LHCH: Ihre neue Leinwand ist aus Acryl und hat in der Tat ein dickeres Papier-Overlay.
ZHANG: Diese Leinwand (hier abgebildet) sieht abstrakt aus, aber ich habe die Schatten mit Holzkohle bearbeitet, um sie hervorzuheben. Das sind Techniken der gegenständlichen Kunst.
LHCH: Sie machen sich anscheinend viele Gedanken.
ZHANG: Ein Bild sollte nicht in Reflexion gemalt werden. Aber ja, im Allgemeinen denke ich sehr viel über meine künstlerischen Mittel nach.
LHCH: Wie definieren Sie sich zwischen Europa und China?

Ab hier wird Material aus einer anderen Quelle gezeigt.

(** * Spacelift client: authenticated GraphQL execution with a cached JWT

    A shallow embedding of the client module (credential extraction, cache
    key, token refresh, query execution with one retry on "unauthorized",
    GraphQL error rendering) and of the [createStackFromBlueprint] block's
    handler, followed by the properties checked against them.

    Conventions of the embedding.
    - A value of TypeScript type [any] (configuration values, the [data]
      of a response, GraphQL variables) is a [jsval]; JavaScript truthiness
      and string coercion are written out on it.  Numbers are the
      integer-valued ones, as [Z]; what is stated about their arithmetic
      or their printing is stated for the integers a JavaScript number
      holds exactly.  A [JObj] lists the entries of an object in the
      order the object enumerates them.
    - Values at a declared interface type are records; an optional field
      [f?: T] is an [option].
    - Strings are [string]; [toLowerCase] folds the ASCII letters.
    - [async] code is sequential here: the code awaits every call, so a
      computation is a function from the world before to a result and the
      world after.  The world holds the key/value store [kv.app], the
      clock, the answers the remote endpoint will give, and a log of the
      requests made.  A request that gets no answer is rejected; the calls
      of [kv.app] always succeed, and the expiry of an entry is the
      store's business: an expired entry is simply absent. *)

From stdpp Require Import base option list gmap strings pretty.
From Stdlib Require Import ZArith Lia Ascii String.

Set Warnings "-register-all".

Local Open Scope Z_scope.
Local Open Scope string_scope.

(** ** JavaScript values *)

Inductive jsval : Type :=
| JUndefined
| JNull
| JBool (b : bool)
| JNum (n : Z)
| JStr (s : string)
| JArr (items : list jsval)
| JObj (entries : list (string * jsval)).

(** [!!v] of JavaScript: [undefined], [null], [false], [0] and the empty
    string are falsy, everything else (arrays and objects included, also
    empty ones) is truthy. *)
Definition truthy (v : jsval) : bool :=
  match v with
  | JUndefined | JNull => false
  | JBool b => b
  | JNum n => negb (n =? 0)%Z
  | JStr s => negb (String.eqb s "")
  | JArr _ | JObj _ => true
  end.

(** [Array.prototype.join] on strings. *)
Definition join (sep : string) (parts : list string) : string :=
  String.concat sep parts.

(** [String(v)], which is also what a template literal [`${v}`] does.  An
    array renders its elements joined by commas, [null] and [undefined]
    elements as the empty string; a plain object renders as
    [[object Object]]. *)
Fixpoint js_String (v : jsval) : string :=
  match v with
  | JUndefined => "undefined"
  | JNull => "null"
  | JBool true => "true"
  | JBool false => "false"
  | JNum n => pretty n
  | JStr s => s
  | JArr items =>
      join "," (map (fun x => match x with
                              | JUndefined | JNull => ""
                              | _ => js_String x
                              end) items)
  | JObj _ => "[object Object]"
  end.

(** [o[k]] on a configuration object: a missing key reads as [undefined]. *)
Definition prop (o : gmap string jsval) (k : string) : jsval :=
  default JUndefined (o !! k).

(** ** Strings *)

Definition nl : string := String "010"%char "".

Definition lower_ascii (c : ascii) : ascii :=
  let n := N_of_ascii c in
  if ((65 <=? n) && (n <=? 90))%N then ascii_of_N (n + 32) else c.

(** [String.prototype.toLowerCase]. *)
Fixpoint toLowerCase (s : string) : string :=
  match s with
  | EmptyString => EmptyString
  | String c rest => String (lower_ascii c) (toLowerCase rest)
  end.

(** [String.prototype.includes]: [sub] occurs in [s] at some position. *)
Fixpoint includes (s sub : string) : bool :=
  String.prefix sub s ||
  match s with
  | EmptyString => false
  | String _ rest => includes rest sub
  end.

(** ** Credentials *)

Record SpaceliftCredentials : Type := {
  apiKeyId : jsval;
  apiKeySecret : jsval;
  endpoint : jsval
}.

(** The values thrown: every [throw] of the module is a [new Error(msg)];
    [TypeError] is what reading a property of [undefined] or [null] throws;
    [FetchRejected] stands for a rejected [fetch] or [response.json()]. *)
Inductive exn : Type :=
| Error (msg : string)
| TypeError
| FetchRejected.

Inductive Result (A : Type) : Type :=
| Ok (a : A)
| Throw (e : exn).
Arguments Ok {A} a.
Arguments Throw {A} e.

Definition getCacheKey (credentials : SpaceliftCredentials) : string :=
  "spacelift_jwt_" +:+ js_String (endpoint credentials) +:+ "_"
    +:+ js_String (apiKeyId credentials).

Definition extractCredentials (appConfig : gmap string jsval)
  : Result SpaceliftCredentials :=
  if negb (truthy (prop appConfig "apiKeyId"))
     || negb (truthy (prop appConfig "apiKeySecret"))
     || negb (truthy (prop appConfig "endpoint"))
  then Throw (Error "Missing required Spacelift credentials in app config")
  else Ok {| apiKeyId := prop appConfig "apiKeyId";
             apiKeySecret := prop appConfig "apiKeySecret";
             endpoint := prop appConfig "endpoint" |}.

(** ** Responses of the remote endpoint *)

(** One element of [errors]: a [message] of type [string] and optional
    [extensions] of type [Record<string, string>].  The extensions are
    kept as their entries, in the order [Object.entries] lists them. *)
Record ApiError : Type := {
  message : string;
  extensions : option (list (string * string))
}.

(** [SpaceliftApiResponse<T>]: [{ data?: T; errors?: Array<...> }]. *)
Record SpaceliftApiResponse (T : Type) : Type := {
  data : option T;
  errors : option (list ApiError)
}.
Arguments data {T} _.
Arguments errors {T} _.

(** The payload of the login mutation.  The code reads it through optional
    chaining, so every level may be missing. *)
Record ApiKeyUser : Type := {
  jwt : option string;
  validUntil : option Z
}.

Record LoginData : Type := {
  apiKeyUser : option ApiKeyUser
}.

(** ** The world *)

Record CachedJWTToken : Type := { cached_jwt : string }.

(** An entry of [kv.app]: the value and the ttl (seconds) it was set with. *)
Record KvEntry : Type := {
  kv_value : CachedJWTToken;
  kv_ttl : Z
}.

Inductive Event : Type :=
| EvKvGet (key : string)
| EvKvSet (key : string) (value : CachedJWTToken) (ttl : Z)
| EvLogin (url : string) (id secret : jsval)
| EvQuery (url : string) (token : string) (query : string)
          (variables : option jsval)
| EvEmit (payload : jsval).

(** [login_answers] and [query_answers] are the parsed bodies the endpoint
    returns to the successive login and query requests; when none is left
    the request is rejected.  [clock n] is what the [n]-th call of
    [Date.now()] returns (milliseconds).  [log] has the latest event
    first; [EvEmit] is an event published through [events.emit]. *)
Record World : Type := {
  kv_app : gmap string KvEntry;
  clock : nat -> Z;
  clock_reads : nat;
  login_answers : list (SpaceliftApiResponse LoginData);
  query_answers : list (SpaceliftApiResponse jsval);
  log : list Event
}.

Definition M (A : Type) : Type := World -> Result A * World.

#[global] Instance M_ret : MRet M := fun A a w => (Ok a, w).

#[global] Instance M_bind : MBind M := fun A B f m w =>
  match m w with
  | (Ok a, w') => f a w'
  | (Throw e, w') => (Throw e, w')
  end.

Definition throw {A : Type} (e : exn) : M A := fun w => (Throw e, w).

Definition emit (e : Event) (w : World) : World :=
  {| kv_app := kv_app w; clock := clock w; clock_reads := clock_reads w;
     login_answers := login_answers w; query_answers := query_answers w;
     log := e :: log w |}.

(** [kv.app.get(key)]: the stored value, if any. *)
Definition kv_get (key : string) : M (option CachedJWTToken) := fun w =>
  (Ok (kv_value <$> kv_app w !! key), emit (EvKvGet key) w).

(** [kv.app.set({key, value, ttl})]. *)
Definition kv_set (key : string) (value : CachedJWTToken) (ttl : Z)
  : M unit := fun w =>
  let w' := emit (EvKvSet key value ttl) w in
  (Ok tt,
   {| kv_app := <[key := {| kv_value := value; kv_ttl := ttl |}]> (kv_app w');
      clock := clock w'; clock_reads := clock_reads w';
      login_answers := login_answers w'; query_answers := query_answers w';
      log := log w' |}).

(** [Date.now()]. *)
Definition Date_now : M Z := fun w =>
  (Ok (clock w (clock_reads w)),
   {| kv_app := kv_app w; clock := clock w; clock_reads := S (clock_reads w);
      login_answers := login_answers w; query_answers := query_answers w;
      log := log w |}).

(** The [fetch] of [fetchNewJWT] followed by [response.json()]. *)
Definition fetch_login (url : string) (id secret : jsval)
  : M (SpaceliftApiResponse LoginData) := fun w =>
  let w' := emit (EvLogin url id secret) w in
  match login_answers w' with
  | [] => (Throw FetchRejected, w')
  | r :: rest =>
      (Ok r,
       {| kv_app := kv_app w'; clock := clock w';
          clock_reads := clock_reads w';
          login_answers := rest; query_answers := query_answers w';
          log := log w' |})
  end.

(** The [fetch] of [makeRequest] followed by [response.json()]. *)
Definition fetch_query (url token query : string) (variables : option jsval)
  : M (SpaceliftApiResponse jsval) := fun w =>
  let w' := emit (EvQuery url token query variables) w in
  match query_answers w' with
  | [] => (Throw FetchRejected, w')
  | r :: rest =>
      (Ok r,
       {| kv_app := kv_app w'; clock := clock w';
          clock_reads := clock_reads w';
          login_answers := login_answers w'; query_answers := rest;
          log := log w' |})
  end.

(** ** The token manager *)

Definition graphql_url (credentials : SpaceliftCredentials) : string :=
  "https://" +:+ js_String (endpoint credentials) +:+ "/graphql".

Definition fetchNewJWT (credentials : SpaceliftCredentials)
  : M (string * Z) :=
  result ← fetch_login (graphql_url credentials)
             (apiKeyId credentials) (apiKeySecret credentials);
  match errors result with
  | Some errs =>
      throw (Error ("Authentication failed: "
                    +:+ join ", " (map message errs)))
  | None =>
      match data result ≫= apiKeyUser with
      | Some {| jwt := Some j; validUntil := Some v |} =>
          if negb (String.eqb j "") && negb (v =? 0)%Z
          then mret (j, v)
          else throw (Error "Failed to obtain JWT token or expiration time")
      | _ => throw (Error "Failed to obtain JWT token or expiration time")
      end
  end.

Definition refreshSpaceliftJWT (credentials : SpaceliftCredentials)
  : M string :=
  let cacheKey := getCacheKey credentials in
  '(jwt, validUntil) ← fetchNewJWT credentials;
  ms ← Date_now;
  let now := ms `div` 1000 in
  let ttlSeconds := Z.max (validUntil - now - 300) 60 in
  _ ← kv_set cacheKey {| cached_jwt := jwt |} ttlSeconds;
  mret jwt.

ZHANG: Komplizierte Frage! Denn in diesem Jahr ist es so, dass ich 19 Jahre in China verbracht habe und seit 19 Jahren in Europa bin! Meine chinesischen Wurzeln habe ich allerdings nie aufgegeben. Ich esse chinesisch; ich unterrichte chinesische Malerei; meine Bücher sind chinesisch usw. Aber in der Tat, es gibt Dinge, die ich nur hier erleben und lernen kann. Die Identität baut jeder auf seine Weise auf, zwischen verschiedenen Welten zur gleichen Zeit.

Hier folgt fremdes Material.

(** What each writing handler does to the store when it succeeds. *)

Lemma post_root_store now user body st st' investment :
  Investments.post_root now user body st = next (st', investment) ->
  users st' = users st
  /\ investments st' = investments st ++ [investment]
  /\ Investment._id investment = Investment.fresh_id (investments st)
  /\ Investment.isActive investment = true
  /\ Investment.validate investment = true.
Proof.
  unfold Investments.post_root, Investments.validationResult, Investments.defined,
    Investment.save, Auth.validateInvestmentAmount, bind, fail, next.
  intros H. chain_cases; unpack; repeat split; assumption.
Qed.

(** A successful [PUT /:id] puts in place of the stored document the
    result of an update that passed the update validators, carries both
    amounts and leaves [isActive] alone. *)
Lemma put_by_id_store omitUndefined now user (id : Param.t) body st st' result :
  Investments.put_by_id omitUndefined now user id body st = next (st', result) ->
  users st' = users st
  /\ exists i d u,
      id = Param.id i
      /\ Investment.findById i (investments st) = Some d
      /\ investments st'
         = Investment.replace_first i
             (Investment.apply_update omitUndefined now u d) (investments st)
      /\ result = Some (Investment.apply_update omitUndefined now u d)
      /\ Investment.Update.isActive u = None
      /\ Investment.validate_update u = true
      /\ Investment.Update.investedAmount u <> None
      /\ Investment.Update.currentValue u <> None.
Proof.
  intros H. destruct id as [i|]; [|discriminate H].
  pose proof (canAccessInvestment_cases user i st) as C.
  destruct (Auth.canAccessInvestment user i st) as [e|stored] eqn:Hacc;
    [unfold Investments.put_by_id in H; rewrite Hacc in H; discriminate H|].
  destruct C as [F _].
  destruct (Auth.validateInvestmentAmount user body) as [e|[]] eqn:Hcap;
    [unfold Investments.put_by_id in H; rewrite Hacc, Hcap in H; discriminate H|].
  destruct (Investments.investmentValidation body) as [|p errors] eqn:V.
  2: { unfold Investments.put_by_id, Investments.validationResult in H.
       rewrite Hacc, Hcap, V in H. discriminate H. }
  destruct (investmentValidation_passes _ V) as (a & b & x & y & o & P).
  rewrite (@put_by_id_validated omitUndefined now user i body st stored a b x y o
             Hacc P Hcap) in H.
  destruct (Owner.castAll o) as [ids|]; [|discriminate H].
  destruct (negb _); [discriminate H|].
  destruct (owner_rule user o); [discriminate H|].
  destruct (Investments.dateOrNow now (Body.investmentDate body)) as [date|];
    [|discriminate H].
  cbv zeta in H. injection H as <- <-.
  split; [reflexivity|]. exists i, stored, (replacement body a b x y date ids).
  split; [reflexivity|]. split; [exact F|]. split; [reflexivity|].
  split; [reflexivity|]. split; [reflexivity|].
  split; [now apply replacement_valid with o|]. split; discriminate.
Qed.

LHCH: Ein Beispiel für das, was Europa Sie gelehrt hat.
ZHANG: Schönheit muss nicht besonders schön sein. Auch die Idee, dass ein Bild „unfertig“ sein kann.

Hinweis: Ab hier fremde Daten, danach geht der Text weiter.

(** * Emissions dashboard (app.py): normalisation, filtering, aggregation

    A shallow embedding of the data pipeline of [app.py]: the region-name
    normalisers (the SQL [CASE] of [load_emissions_data] and the dictionary
    [mapa_norm] of [load_regions_geojson]), [filtrar_emisiones], the
    groupby/sum/sort/head pipelines of the four tabs, the text formatting
    of the heatmap and of the "Top 10" tooltips, and the left merge of the
    choropleth.

    Modelling conventions.
    - A [pd.DataFrame] is the list of its rows, in row order.
    - Text is a [string] of UTF-8 bytes, as the source file stores it;
      byte-wise lexicographic order is code-point order.
    - A nullable column is an [option]; [None] stands for SQL NULL, Python
      [None] and pandas NaN alike.
    - Quantities ([emisiones], float64 in pandas) are exact rationals [Q]:
      sums and divisions are exact, and equality of quantities is [Qeq].
      Module [Float64] repeats the grouping by region and the sums with
      binary64 additions, to show where rounding makes the code differ
      from the exact sums. *)

From Stdlib Require Import ZArith QArith Qround Qabs Lia Lqa.
From Stdlib Require Import Strings.String Strings.Ascii Numbers.DecimalString.
From Stdlib Require Import Floats.PrimFloat.
From stdpp Require Import base tactics option list sorting strings gmap fin_maps.

Local Open Scope string_scope.

(** ** Text primitives of SQL and Python *)

Module Text.

Definition byte_of (c : ascii) : N := N_of_ascii c.

Definition is_space (c : ascii) : bool := (byte_of c =? 32)%N.

(** SQL [TRIM(s)]: removes the spaces at both ends. *)
Fixpoint ltrim (s : string) : string :=
  match s with
  | String c s' => if is_space c then ltrim s' else s
  | EmptyString => EmptyString
  end.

LHCH: Wenn ich versuchen könnte, Ihren bisherigen Weg zusammenzufassen, würde ich sagen, dass Sie, nachdem Sie das eigentliche Material des Metalls mit der Gravur bearbeitet, dann auf chinesisches Papier gedruckt und montiert haben, heute direkt mit dem Material auf Papier arbeiten und dabei unterschiedliche Tinten, Kleber und Papiere verwenden?
ZHANG: Die Struktur ist gegenständlich, auch wenn sie abstrakt behandelt wird. Ich möchte die Regel einer Technik finden, um dem gegenständlichen Unbekannten, also dem, was man sich nicht so einfach vorstellen kann, einen Wert zu geben! Die gegenständliche Darstellung von etwas, das es noch gar nicht gibt! Das rein Abstrakte gibt es nicht. Es kommt immer aus einer Naturerfahrung, wird aber vergrößert oder verkleinert, bis es etwas Unbekanntes wird.
LHCH: Was könnte China in die europäische Kunst einbringen?
ZHANG: Eine Vorstellung von der Notwendigkeit des Lebens und seinen Regeln. Die Vorstellung davon, sich klug anzupassen.
LHCH: Vielen Dank für diese konstruktiven Gedanken und frohe Weihnachten für Sie.